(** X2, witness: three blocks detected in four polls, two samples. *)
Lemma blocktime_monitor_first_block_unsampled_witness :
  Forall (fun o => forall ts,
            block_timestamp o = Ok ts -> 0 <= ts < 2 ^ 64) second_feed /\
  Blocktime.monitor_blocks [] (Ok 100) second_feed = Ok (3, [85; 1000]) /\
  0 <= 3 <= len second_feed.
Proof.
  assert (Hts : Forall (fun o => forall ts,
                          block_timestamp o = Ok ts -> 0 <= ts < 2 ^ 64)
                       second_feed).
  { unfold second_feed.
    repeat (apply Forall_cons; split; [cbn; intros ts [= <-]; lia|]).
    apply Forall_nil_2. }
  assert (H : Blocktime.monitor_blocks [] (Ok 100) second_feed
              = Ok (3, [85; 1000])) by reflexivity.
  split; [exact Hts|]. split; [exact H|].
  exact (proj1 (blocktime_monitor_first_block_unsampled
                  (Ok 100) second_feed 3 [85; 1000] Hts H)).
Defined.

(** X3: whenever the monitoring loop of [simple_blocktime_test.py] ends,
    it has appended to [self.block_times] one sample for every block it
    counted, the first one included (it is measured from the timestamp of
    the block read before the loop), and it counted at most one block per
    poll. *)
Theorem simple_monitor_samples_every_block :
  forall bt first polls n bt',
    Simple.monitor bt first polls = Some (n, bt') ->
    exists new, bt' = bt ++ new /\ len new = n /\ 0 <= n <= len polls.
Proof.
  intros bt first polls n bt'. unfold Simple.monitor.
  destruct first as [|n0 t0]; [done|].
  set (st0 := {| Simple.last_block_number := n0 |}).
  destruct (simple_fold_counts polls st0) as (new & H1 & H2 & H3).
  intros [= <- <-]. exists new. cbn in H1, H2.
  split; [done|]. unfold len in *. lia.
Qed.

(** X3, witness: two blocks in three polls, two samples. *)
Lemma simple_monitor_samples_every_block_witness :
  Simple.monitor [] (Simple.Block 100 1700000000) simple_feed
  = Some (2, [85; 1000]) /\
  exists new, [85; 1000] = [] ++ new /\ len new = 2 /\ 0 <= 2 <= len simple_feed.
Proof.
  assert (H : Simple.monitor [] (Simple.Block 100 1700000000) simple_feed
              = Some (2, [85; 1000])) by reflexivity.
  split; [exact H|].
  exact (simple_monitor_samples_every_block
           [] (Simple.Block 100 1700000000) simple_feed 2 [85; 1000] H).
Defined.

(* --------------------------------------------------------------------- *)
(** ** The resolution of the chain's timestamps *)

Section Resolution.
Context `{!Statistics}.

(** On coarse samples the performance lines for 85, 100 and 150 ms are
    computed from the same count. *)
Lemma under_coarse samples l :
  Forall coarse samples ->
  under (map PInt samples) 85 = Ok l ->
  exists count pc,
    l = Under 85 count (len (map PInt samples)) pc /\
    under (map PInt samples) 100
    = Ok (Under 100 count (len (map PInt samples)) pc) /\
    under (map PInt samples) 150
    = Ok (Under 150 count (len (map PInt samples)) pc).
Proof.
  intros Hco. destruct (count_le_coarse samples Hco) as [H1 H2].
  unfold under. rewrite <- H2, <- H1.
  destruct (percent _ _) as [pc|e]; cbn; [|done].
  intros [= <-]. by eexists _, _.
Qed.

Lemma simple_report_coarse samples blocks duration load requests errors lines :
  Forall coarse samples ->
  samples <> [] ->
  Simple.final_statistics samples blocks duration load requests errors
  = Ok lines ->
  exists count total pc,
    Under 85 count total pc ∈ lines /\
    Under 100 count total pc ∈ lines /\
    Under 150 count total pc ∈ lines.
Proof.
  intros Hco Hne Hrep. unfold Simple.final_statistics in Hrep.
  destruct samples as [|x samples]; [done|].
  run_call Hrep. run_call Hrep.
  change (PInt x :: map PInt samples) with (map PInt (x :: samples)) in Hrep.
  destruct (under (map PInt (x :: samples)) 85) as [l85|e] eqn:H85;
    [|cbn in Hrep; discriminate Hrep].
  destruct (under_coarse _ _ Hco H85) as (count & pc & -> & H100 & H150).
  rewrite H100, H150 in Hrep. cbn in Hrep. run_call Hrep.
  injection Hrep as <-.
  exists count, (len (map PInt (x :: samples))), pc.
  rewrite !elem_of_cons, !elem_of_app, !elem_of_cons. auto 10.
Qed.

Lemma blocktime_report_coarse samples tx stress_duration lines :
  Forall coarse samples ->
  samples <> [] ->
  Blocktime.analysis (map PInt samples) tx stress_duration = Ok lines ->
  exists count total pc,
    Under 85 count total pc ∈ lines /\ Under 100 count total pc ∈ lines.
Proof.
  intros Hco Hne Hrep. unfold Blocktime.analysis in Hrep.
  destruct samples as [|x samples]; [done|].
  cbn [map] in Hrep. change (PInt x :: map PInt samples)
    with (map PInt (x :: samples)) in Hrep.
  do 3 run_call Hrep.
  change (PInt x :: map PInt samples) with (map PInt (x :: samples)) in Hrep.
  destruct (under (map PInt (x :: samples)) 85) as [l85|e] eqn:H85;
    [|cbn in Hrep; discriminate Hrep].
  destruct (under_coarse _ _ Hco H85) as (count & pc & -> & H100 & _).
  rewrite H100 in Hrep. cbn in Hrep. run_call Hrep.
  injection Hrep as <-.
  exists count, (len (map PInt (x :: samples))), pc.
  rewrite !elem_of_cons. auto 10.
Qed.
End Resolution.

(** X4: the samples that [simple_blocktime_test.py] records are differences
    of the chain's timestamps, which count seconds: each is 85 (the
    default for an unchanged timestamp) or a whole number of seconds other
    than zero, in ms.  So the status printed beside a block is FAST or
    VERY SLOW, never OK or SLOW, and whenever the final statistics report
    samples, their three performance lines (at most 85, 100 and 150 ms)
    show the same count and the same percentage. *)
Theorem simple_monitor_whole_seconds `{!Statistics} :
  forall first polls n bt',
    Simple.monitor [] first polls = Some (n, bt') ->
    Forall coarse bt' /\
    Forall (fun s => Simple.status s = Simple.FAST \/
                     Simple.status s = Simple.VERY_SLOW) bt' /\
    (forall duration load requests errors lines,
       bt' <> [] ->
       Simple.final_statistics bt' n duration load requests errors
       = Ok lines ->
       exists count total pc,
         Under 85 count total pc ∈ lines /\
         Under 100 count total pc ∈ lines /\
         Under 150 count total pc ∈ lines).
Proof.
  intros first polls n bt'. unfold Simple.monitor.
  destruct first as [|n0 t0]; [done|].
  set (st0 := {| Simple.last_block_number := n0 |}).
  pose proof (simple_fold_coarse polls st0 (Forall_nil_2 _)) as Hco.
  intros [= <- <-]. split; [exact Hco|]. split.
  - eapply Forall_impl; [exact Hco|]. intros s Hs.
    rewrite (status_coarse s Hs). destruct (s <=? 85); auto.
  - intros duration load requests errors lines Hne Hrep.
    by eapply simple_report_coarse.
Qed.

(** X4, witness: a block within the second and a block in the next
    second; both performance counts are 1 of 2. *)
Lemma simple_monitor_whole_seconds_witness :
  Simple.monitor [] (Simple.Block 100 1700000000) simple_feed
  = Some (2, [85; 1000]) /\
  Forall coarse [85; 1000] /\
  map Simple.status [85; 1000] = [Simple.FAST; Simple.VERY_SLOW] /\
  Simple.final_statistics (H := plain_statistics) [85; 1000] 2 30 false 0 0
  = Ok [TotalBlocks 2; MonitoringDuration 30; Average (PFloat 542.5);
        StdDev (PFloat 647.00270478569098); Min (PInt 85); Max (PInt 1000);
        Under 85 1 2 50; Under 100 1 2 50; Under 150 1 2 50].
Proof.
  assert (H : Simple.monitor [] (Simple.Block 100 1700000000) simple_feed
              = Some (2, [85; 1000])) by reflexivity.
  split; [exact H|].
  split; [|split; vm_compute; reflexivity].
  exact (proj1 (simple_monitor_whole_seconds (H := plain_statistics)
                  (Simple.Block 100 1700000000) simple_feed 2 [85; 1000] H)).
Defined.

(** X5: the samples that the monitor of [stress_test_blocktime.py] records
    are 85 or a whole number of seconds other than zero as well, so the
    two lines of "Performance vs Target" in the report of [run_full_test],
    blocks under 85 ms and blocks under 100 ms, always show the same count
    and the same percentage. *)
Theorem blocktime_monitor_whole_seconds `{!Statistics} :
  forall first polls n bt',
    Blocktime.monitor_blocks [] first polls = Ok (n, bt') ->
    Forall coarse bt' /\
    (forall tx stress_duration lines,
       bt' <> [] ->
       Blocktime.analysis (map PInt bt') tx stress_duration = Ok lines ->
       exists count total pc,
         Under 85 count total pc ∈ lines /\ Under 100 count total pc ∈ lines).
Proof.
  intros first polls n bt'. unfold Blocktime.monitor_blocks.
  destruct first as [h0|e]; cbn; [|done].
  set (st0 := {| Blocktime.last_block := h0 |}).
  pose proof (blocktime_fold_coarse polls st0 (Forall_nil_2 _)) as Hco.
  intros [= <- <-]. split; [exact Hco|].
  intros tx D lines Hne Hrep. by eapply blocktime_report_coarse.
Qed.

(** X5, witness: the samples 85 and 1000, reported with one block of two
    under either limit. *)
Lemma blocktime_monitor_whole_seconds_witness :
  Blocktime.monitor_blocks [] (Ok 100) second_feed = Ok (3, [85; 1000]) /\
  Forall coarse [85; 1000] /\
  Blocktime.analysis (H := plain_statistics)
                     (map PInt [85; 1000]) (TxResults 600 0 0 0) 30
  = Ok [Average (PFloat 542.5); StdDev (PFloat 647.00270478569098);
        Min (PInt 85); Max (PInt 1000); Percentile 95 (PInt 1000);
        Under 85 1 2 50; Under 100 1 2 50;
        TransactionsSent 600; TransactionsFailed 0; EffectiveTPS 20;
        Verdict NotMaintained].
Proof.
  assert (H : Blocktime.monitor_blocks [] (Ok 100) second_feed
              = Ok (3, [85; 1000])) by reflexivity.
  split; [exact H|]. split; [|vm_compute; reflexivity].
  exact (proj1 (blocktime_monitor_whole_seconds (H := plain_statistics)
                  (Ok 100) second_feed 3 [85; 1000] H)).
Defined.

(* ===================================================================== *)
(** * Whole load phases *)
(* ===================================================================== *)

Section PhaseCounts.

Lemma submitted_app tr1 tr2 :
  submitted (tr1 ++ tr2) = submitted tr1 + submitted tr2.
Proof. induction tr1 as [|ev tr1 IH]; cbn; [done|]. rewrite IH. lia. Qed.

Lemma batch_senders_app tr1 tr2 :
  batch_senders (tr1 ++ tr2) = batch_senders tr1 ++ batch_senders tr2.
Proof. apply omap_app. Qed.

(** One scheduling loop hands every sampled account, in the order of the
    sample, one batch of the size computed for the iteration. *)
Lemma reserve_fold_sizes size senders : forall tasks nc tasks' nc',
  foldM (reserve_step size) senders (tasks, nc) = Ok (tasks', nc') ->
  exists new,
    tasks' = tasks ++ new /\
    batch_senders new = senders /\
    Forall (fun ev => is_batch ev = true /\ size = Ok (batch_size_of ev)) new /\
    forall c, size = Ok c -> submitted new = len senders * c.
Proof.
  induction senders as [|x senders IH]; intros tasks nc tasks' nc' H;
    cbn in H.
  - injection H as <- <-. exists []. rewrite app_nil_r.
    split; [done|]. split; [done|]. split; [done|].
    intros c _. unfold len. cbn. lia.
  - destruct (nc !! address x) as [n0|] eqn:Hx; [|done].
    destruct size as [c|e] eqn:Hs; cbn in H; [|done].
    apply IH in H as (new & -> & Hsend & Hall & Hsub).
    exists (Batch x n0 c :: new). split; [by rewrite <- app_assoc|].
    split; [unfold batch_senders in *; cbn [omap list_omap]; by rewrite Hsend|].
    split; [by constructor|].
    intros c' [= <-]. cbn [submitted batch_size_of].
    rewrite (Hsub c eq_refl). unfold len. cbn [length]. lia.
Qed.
________________
→ What to do
Go line by line through the records above and copy each one containing "analysis".

→ Final answer
  Blocktime.analysis (map PInt samples) tx stress_duration = Ok lines ->
  intros Hco Hne Hrep. unfold Blocktime.analysis in Hrep.
       Blocktime.analysis (map PInt bt') tx stress_duration = Ok lines ->
  Blocktime.analysis (H := plain_statistics)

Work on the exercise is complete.